A few of the other areas that I was familiar with were Luz, Nageshwara Rao Park near which a relative stayed, Santhome Cathedral area where there is a school I had been assigned to write my tenth standard board exams in, and like everybody else, the Marina Beach. The historicity of the pre-colonial cores of Mylapore and Triplicane though became known to me only through my architectural education. As I studied them, I felt that such concentrated cultural nuclei with timeless patterns offer an oasis, a locus in the transient world of global nomadic life. At the level of the neighbourhood, old row houses get new uses, continue to have inhabitants, mostly the elderly, or are kept locked until sold/ rebuilt/ demolished. Yet, at regional scale, these cores continue to serve as anchors to a vast populace in search of particularity and meaning. The vitality manifest in the religious, cultural and related commercial daily activities as well as in the seasonal festivals, the visual presence of the gopurams, vimanas and tanks of the temples, the domes and sounds of prayer of the mosques, all these bless the street life with a sense of belonging somewhere, somehow. The diverse approaches to the divine express secularism here truly as presences rather than absences. However, contemporary discourse of inequity has also made us wonder today about the relativity and selectivity of meaning inherent in such historic places. Further, ways of life have changed almost irrevocably at the scale of human civilisation. And all these have led us on to once again to look for new ways of rooting.
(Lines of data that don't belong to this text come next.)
Lemma diff_each_spec rest :
  forall done h,
    hb `prefix_of` h -> h !! dl = Some (CObj done) ->
    rest ⊆ own_props hb b -> NoDup rest.*1 ->
    (forall k, k ∈ done.*1 -> k ∉ rest.*1) ->
    exists h' pp,
      diff_each sub a b dl rest.*1 h = Some h' /\ hb `prefix_of` h' /\
      keeps_from (S dl) h h' /\ h' !! dl = Some (CObj (done ++ pp)) /\
      diff_list (is_diff d (S dl) h') h' a rest pp.
Proof.
  pose proof (wf_in_heap _ _ _ wf_a) as Hia.
  pose proof (wf_in_heap _ _ _ wf_b) as Hib.
  destruct (wf_own_props _ _ _ plain_b wf_b) as [Hnb Hballs].
  induction rest as [|[key bv] rest IH]; intros done h Hp Hdl Hsub Hnd Hdis.
  { exists h, []. cbn. split; [done|]. split; [done|].
    split; [by intros l c _ Hc|]. split; [by rewrite app_nil_r | constructor]. }
  cbn [fmap list_fmap fst diff_each].
  apply NoDup_cons in Hnd as [Hkey Hnd].
  assert ((key, bv) ∈ own_props hb b) as Hin by (apply Hsub, list_elem_of_here).
  assert (rest ⊆ own_props hb b) as Hsub'.
  { intros x Hx. apply Hsub. by apply list_elem_of_further. }
  assert (wf_tree d hb bv = true) as Hwbv.
  { rewrite Forall_forall in Hballs. by apply (Hballs (key, bv)). }
  assert (wf_tree d hb (get hb a key) = true) as Hwav by (by apply wf_get_plain).
  assert (key ∉ done.*1) as Hnotdone.
  { intros Hk. apply (Hdis key Hk). apply list_elem_of_here. }
  assert (get hb b key = bv) as Hgetb.
  { unfold get. by rewrite (lookup_prop_elem key bv). }
  rewrite !(get_prefix hb h) by done. rewrite Hgetb.
  rewrite !(isObject_prefix hb h) by (done || by eapply wf_in_heap).
  assert (dl < length h)%nat as Hlen by (by eapply lookup_lt_Some).
  destruct (isObject hb (get hb a key) && isObject hb bv) eqn:Eo.
  - apply andb_true_iff in Eo as [Eo1 Eo2].
    destruct (sub_spec h (get hb a key) bv) as (h1 & pv & E1 & Hp1 & Hd1);
      try done; try (by eapply wf_isObject_is_plain).
    rewrite E1. cbn [mbind option_bind].
    assert (hb `prefix_of` h1) as Hb1 by (by etrans).
    assert (h1 !! dl = Some (CObj done)) as Hdl1 by (by eapply prefix_lookup_Some).
    destruct (bool_decide (own_props h1 pv = [])) eqn:Eempty.
    + apply bool_decide_eq_true in Eempty.
      destruct (IH done h1) as (h' & pp & E' & Hb' & Hk' & Hdl' & Hlist); try done.
      { intros k Hk Hk'. apply (Hdis k Hk). by apply list_elem_of_further. }
      exists h', pp. split; [done|]. split; [done|].
      split; [eapply keeps_from_trans; [by apply prefix_keeps_from | done]|].
      split; [done|].
      apply (diff_nested_empty _ _ _ _ _ _ _ pv); try done.
      * rewrite (get_prefix hb h'), (isObject_prefix hb h')
          by (done || by eapply wf_in_heap). done.
      * by rewrite (isObject_prefix hb h') by (done || by eapply wf_in_heap).
      * rewrite (get_prefix hb h') by done.
        apply (is_diff_keeps d _ hb h1 h'); try done;
          by eapply wf_isObject_is_plain.
      * by rewrite (is_diff_own_props_keeps _ _ _ _ _ _ _ Hk' Hd1).
    + apply bool_decide_eq_false in Eempty.
      set (h2 := store_prop h1 dl key pv).
      assert (hb `prefix_of` h2) as Hb2 by (by apply store_prop_prefix).
      assert (h2 !! dl = Some (CObj (done ++ [(key, pv)]))) as Hdl2.
      { unfold h2. rewrite (store_prop_lookup _ _ _ _ _ Hdl1).
        by rewrite set_prop_absent. }
      destruct (IH (done ++ [(key, pv)]) h2) as (h' & pp & E' & Hb' & Hk' & Hdl' & Hlist);
        try done.
      { intros k. rewrite fmap_app. cbn. rewrite elem_of_app, list_elem_of_singleton.
        intros [Hk | ->]; [|done].
        intros Hk'. apply (Hdis k Hk). by apply list_elem_of_further. }
      assert (keeps_from (S dl) h1 h') as Hk1.
      { eapply keeps_from_trans; [apply store_prop_keeps | exact Hk']. }
      exists h', ((key, pv) :: pp). split; [done|]. split; [done|].
      split; [eapply keeps_from_trans; [by apply prefix_keeps_from | done]|].
      split; [by rewrite <- app_assoc in Hdl'|].
      apply diff_nested; try done.
      * rewrite (get_prefix hb h'), (isObject_prefix hb h')
          by (done || by eapply wf_in_heap). done.
      * by rewrite (isObject_prefix hb h') by (done || by eapply wf_in_heap).
      * rewrite (get_prefix hb h') by done.
        apply (is_diff_keeps d _ hb h1 h'); try done;
          by eapply wf_isObject_is_plain.
      * by rewrite (is_diff_own_props_keeps _ _ _ _ _ _ _ Hk1 Hd1).
  - destruct (strict_eq (get hb a key) bv) eqn:Ese; cbn [negb].
    + destruct (IH done h) as (h' & pp & E' & Hb' & Hk' & Hdl' & Hlist); try done.
      { intros k Hk Hk'. apply (Hdis k Hk). by apply list_elem_of_further. }
      exists h', pp. split; [done|]. split; [done|]. split; [done|]. split; [done|].
      apply diff_same; try done;
        rewrite (get_prefix hb h') by done; [|done].
      by rewrite !(isObject_prefix hb h') by (done || by eapply wf_in_heap).
    + set (h2 := store_prop h dl key bv).
      assert (hb `prefix_of` h2) as Hb2 by (by apply store_prop_prefix).
      assert (h2 !! dl = Some (CObj (done ++ [(key, bv)]))) as Hdl2.
      { unfold h2. rewrite (store_prop_lookup _ _ _ _ _ Hdl).
        by rewrite set_prop_absent. }
      destruct (IH (done ++ [(key, bv)]) h2) as (h' & pp & E' & Hb' & Hk' & Hdl' & Hlist);
        try done.
      { intros k. rewrite fmap_app. cbn. rewrite elem_of_app, list_elem_of_singleton.
        intros [Hk | ->]; [|done].
        intros Hk'. apply (Hdis k Hk). by apply list_elem_of_further. }
      exists h', ((key, bv) :: pp). split; [done|]. split; [done|].
      split; [eapply keeps_from_trans; [apply store_prop_keeps | done]|].
      split; [by rewrite <- app_assoc in Hdl'|].
      apply diff_changed; try done;
        rewrite (get_prefix hb h') by done; [|done].
      by rewrite !(isObject_prefix hb h') by (done || by eapply wf_in_heap).
Qed.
In this complex and multi layered landscape, polarised too in some ways, interesting juxtapositions have occurred naturally or are being created consciously. The new inputs include special economic zones, information technology boom, educational and medical tourism, travel as new leisure, cosmopolitan cuisine and cultural cauldrons, substantial migrant population, continuing slums and continuing improvements to them, gated communities in the suburbs. The last is where I reside now, having shifted further south from Velachery, my previous place of stay. I have come to discover that a gated community, despite the bad press for it including from me towards its negative urbanism, is still a way through which humans try to coexist. While it is a theoretically debatable and excluding solution, in the absence of fundamental redirections, such mechanisms continue to spring. Shopping malls today have become indoor and outdoor event spaces and markets replacing traditional nuclei. Glass box office buildings are mediated by roadside tea kadais which have now rebooted to become trendier with new funky nomenclature. The individual pulses of life still exist hand in hand with the aggregated world that we are entering into as the next phase of human evolution.
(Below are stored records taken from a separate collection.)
Lemma puts_only_run_body {S} `{Listening S} :
  (forall l, good (VTuple l)) ->
  puts_only good (get_new_worker : M S Worker.t) ->
  puts_only good (run_body : M S unit).
Proof.
  intros Hgood Hnew. unfold run_body.
  apply puts_only_bind; auto with puts. intros own_input.
  apply puts_only_bind; [apply puts_only_get_from_queue|]. intros message.
  destruct (is_finish_signal message); auto with puts.
  apply (puts_only_bind_returned _ (fun a => exists l, a = VTuple l)).
  - by apply puts_only_connect.
  - apply @connect_returns_a_tuple.
  - intros pair [l ->]. apply puts_only_bind; auto with puts.
    intros own_output. by apply puts_only_queue_put.
Qed.

Lemma puts_only_run_loop {S} `{Listening S} (fuel : nat) :
  (forall l, good (VTuple l)) ->
  puts_only good (get_new_worker : M S Worker.t) ->
  puts_only good (run_loop fuel : M S unit).
Proof.
  intros Hgood Hnew. induction fuel as [|fuel IH]; simpl.
  - apply puts_only_bind; auto with puts. intros []; auto with puts.
  - apply puts_only_bind; auto with puts. intros []; auto with puts.
    apply puts_only_bind; [|auto]. by apply puts_only_run_body.
Qed.

Lemma puts_only_server_run (fuel : nat) :
  (forall l, good (VTuple l)) ->
  puts_only good (AbstractServer.run fuel : M Server.t unit).
Proof.
  intros Hgood. unfold AbstractServer.run.
  apply puts_only_bind; auto with puts. intros _.
  apply puts_only_run_loop; auto. apply puts_only_get_new_worker.
Qed.

End EntityPuts.

(** C9. [MAX_CONNECTIONS_REACHED] is a constant of the program, and no
    operation ever writes it to a queue: not the worker's [run], not the
    server's [run] however many turns its loop takes, not the handshake,
    not [finish], not [connect], not [get_from_queue]. *)
Theorem max_connections_signal_is_never_put
    (decrypt : value -> value -> result value)
    (prepare_inner_message :
       value -> value -> value -> value -> value -> result value)
    (str : value -> string) :
  max_connections_signal = VStr "MAX_CONNECTIONS_REACHED" /\
  puts_only (fun v => v <> max_connections_signal)
    (ServerWorker.run decrypt prepare_inner_message str) /\
  (forall fuel,
     puts_only (fun v => v <> max_connections_signal)
       (AbstractServer.run fuel : M Server.t unit)) /\
  (forall endpoint : Endpoint.t,
     puts_only (fun v => v <> max_connections_signal)
       (AbstractEntity.establish_connection endpoint : M Worker.t value)) /\
  puts_only (fun v => v <> max_connections_signal)
    (AbstractStoppableEntity.finish : M Worker.t unit) /\
  puts_only (fun v => v <> max_connections_signal)
    (AbstractStoppableEntity.finish : M Server.t unit) /\
  puts_only (fun v => v <> max_connections_signal)
    (AbstractServer.connect : M Server.t value) /\
  (forall queue,
     puts_only (fun v => v <> max_connections_signal)
       (AbstractStoppableEntity.get_from_queue queue : M Server.t value)) /\
  (forall queue,
     puts_only (fun v => v <> max_connections_signal)
       (AbstractStoppableEntity.get_from_queue queue : M Worker.t value)).
Proof.
  split; [reflexivity|].
  split; [|split; [|split; [|split; [|split; [|split; [|split]]]]]].
  8: intros queue; apply puts_only_get_from_queue.
  7: intros queue; apply puts_only_get_from_queue.
  6: apply puts_only_connect, puts_only_get_new_worker.
  - intros s w.
    destruct (ServerWorker.run _ _ _ s w) as [[o s'] w'] eqn:Hrun.
    destruct (run_events _ _ _ _ _ _ _ _ Hrun) as (evs & Hlog & _ & _ & Hgood & _).
    exists evs. split; [done|]. intros q v Hin.
    destruct (Hgood q v Hin) as [->|[->|[[l ->]|Hlen]]]; try done.
    intros ->. discriminate Hlen.
  - intros fuel. by apply puts_only_server_run.
  - intros endpoint. by apply puts_only_establish_connection.
  - by apply puts_only_finish.
  - by apply puts_only_finish.
Qed.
And in this continued yet transforming spirit, the simultaneous presence of the individual and the collective, the unplanned and the planned, the historic and the contemporary, the informal and the formal, the symbolic and the generic, lies the success story of Chennai and its inhabitants. A cliché maybe, but none the less, true. A truth reinforced and reiterated every day by the citizens of Madras that is Chennai. Because while there may be problems, there is still hope. The story has not ended, the narratives continue, including my own. I am excited to see what the future holds for this endearing and resilient city.